Exercise goal
Look through the lines below and copy each one that includes "Latin".

Stored items:
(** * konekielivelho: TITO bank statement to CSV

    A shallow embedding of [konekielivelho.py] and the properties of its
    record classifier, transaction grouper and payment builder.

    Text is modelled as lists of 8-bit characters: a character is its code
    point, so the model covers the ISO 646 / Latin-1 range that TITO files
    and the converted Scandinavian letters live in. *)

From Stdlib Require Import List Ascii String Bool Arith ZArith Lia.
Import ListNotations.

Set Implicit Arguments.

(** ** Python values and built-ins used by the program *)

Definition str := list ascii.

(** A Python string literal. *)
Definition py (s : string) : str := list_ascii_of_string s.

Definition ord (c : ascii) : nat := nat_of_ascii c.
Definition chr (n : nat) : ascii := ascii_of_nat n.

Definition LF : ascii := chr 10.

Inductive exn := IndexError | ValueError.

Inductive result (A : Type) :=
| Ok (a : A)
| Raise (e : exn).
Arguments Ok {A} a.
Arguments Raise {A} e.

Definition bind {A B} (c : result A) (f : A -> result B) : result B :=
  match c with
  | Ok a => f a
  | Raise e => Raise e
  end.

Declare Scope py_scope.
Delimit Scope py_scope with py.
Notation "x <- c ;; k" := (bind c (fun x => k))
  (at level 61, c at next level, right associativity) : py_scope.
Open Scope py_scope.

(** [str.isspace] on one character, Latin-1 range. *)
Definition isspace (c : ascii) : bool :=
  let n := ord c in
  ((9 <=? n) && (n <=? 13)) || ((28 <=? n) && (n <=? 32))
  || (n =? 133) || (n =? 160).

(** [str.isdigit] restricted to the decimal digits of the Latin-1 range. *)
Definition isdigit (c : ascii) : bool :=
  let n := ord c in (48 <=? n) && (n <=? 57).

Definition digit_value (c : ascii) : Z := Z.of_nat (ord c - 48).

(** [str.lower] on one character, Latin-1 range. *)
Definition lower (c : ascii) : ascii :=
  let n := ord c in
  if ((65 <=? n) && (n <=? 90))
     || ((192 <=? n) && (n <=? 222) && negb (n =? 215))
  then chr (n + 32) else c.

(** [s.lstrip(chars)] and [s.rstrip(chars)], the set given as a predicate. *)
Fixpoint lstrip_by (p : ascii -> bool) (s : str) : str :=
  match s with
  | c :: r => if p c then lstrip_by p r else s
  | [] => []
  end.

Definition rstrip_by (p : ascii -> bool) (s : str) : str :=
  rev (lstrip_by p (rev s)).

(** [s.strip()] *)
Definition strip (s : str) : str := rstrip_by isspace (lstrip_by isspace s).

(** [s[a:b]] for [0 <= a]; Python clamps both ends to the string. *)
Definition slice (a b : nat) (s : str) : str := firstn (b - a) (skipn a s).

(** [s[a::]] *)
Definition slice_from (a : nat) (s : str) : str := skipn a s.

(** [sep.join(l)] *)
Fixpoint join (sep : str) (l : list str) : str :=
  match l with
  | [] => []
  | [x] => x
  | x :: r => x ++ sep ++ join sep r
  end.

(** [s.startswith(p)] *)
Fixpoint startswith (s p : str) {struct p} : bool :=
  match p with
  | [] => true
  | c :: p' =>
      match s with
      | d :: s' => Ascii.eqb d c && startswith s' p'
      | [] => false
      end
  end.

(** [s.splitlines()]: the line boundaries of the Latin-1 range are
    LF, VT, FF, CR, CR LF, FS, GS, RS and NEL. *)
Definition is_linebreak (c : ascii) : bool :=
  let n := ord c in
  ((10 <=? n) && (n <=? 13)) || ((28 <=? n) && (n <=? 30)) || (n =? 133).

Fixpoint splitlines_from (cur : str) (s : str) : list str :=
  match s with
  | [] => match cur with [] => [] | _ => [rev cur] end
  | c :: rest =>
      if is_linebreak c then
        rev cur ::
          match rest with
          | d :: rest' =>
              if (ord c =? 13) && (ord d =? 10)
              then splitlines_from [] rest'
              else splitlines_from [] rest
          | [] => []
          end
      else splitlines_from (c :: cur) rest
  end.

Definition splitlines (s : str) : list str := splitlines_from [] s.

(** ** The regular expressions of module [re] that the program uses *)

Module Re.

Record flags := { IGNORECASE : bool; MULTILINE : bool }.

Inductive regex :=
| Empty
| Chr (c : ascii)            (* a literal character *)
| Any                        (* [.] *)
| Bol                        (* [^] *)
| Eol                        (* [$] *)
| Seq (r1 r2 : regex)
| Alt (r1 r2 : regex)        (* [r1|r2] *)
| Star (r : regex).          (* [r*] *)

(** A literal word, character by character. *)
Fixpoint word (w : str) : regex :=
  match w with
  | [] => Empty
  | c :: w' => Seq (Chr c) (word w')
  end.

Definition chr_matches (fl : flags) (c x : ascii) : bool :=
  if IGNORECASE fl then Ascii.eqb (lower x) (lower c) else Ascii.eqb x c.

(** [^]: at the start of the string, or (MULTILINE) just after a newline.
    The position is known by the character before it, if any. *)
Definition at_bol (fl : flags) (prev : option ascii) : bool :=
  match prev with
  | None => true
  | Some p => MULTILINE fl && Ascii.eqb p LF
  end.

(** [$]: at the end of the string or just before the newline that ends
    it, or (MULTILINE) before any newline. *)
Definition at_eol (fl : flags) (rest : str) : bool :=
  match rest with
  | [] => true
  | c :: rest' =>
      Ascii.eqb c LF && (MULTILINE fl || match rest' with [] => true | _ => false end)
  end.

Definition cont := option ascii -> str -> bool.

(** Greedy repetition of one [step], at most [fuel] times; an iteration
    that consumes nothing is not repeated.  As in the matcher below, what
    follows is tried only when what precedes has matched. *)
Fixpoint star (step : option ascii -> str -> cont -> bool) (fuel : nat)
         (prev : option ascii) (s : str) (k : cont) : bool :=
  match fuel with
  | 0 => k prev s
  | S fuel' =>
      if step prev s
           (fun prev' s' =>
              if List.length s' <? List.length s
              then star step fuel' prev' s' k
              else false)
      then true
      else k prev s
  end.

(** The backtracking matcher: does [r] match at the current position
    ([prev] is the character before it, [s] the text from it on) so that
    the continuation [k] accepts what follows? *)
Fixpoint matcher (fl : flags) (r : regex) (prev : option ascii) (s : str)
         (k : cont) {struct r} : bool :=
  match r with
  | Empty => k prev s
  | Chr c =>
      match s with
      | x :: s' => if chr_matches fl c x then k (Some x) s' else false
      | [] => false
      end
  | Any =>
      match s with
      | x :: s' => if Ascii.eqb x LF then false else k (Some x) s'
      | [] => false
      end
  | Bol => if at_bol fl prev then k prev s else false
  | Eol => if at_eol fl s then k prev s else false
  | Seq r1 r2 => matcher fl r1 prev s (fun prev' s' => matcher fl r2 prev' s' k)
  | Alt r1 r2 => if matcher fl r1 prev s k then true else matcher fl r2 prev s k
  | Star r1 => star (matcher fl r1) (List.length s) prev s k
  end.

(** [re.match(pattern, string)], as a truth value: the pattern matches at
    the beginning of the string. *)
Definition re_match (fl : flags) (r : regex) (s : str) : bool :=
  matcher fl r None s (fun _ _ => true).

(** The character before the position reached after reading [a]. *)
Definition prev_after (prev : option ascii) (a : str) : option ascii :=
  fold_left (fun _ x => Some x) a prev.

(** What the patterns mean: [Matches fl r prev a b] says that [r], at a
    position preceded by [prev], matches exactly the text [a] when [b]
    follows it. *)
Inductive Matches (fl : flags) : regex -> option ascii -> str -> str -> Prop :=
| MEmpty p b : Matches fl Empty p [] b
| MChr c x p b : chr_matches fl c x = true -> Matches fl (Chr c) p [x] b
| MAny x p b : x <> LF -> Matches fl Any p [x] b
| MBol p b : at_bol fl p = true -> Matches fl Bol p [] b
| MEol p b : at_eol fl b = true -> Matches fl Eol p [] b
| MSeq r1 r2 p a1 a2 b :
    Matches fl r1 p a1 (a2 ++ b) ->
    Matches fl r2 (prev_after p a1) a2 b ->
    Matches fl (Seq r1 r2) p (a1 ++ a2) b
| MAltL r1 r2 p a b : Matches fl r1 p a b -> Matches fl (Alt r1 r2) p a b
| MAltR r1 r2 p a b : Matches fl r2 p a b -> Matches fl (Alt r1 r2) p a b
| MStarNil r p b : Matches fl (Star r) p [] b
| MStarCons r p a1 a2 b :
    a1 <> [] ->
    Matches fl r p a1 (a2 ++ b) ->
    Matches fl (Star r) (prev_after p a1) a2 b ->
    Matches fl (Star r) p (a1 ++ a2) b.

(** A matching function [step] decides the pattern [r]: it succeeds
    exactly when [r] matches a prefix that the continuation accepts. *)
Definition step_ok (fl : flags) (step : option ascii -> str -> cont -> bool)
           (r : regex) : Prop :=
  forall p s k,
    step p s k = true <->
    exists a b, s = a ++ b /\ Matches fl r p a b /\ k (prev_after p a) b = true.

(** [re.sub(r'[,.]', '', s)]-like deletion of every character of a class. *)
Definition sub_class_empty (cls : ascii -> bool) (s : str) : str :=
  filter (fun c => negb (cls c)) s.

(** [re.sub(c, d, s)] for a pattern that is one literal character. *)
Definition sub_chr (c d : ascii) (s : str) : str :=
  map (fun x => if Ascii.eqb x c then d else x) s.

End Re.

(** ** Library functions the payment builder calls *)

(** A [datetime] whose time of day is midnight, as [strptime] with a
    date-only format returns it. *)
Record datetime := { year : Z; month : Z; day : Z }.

Answer to this task
    point, so the model covers the ISO 646 / Latin-1 range that TITO files
(** [str.isspace] on one character, Latin-1 range. *)
(** [str.isdigit] restricted to the decimal digits of the Latin-1 range. *)
(** [str.lower] on one character, Latin-1 range. *)
(** [s.splitlines()]: the line boundaries of the Latin-1 range are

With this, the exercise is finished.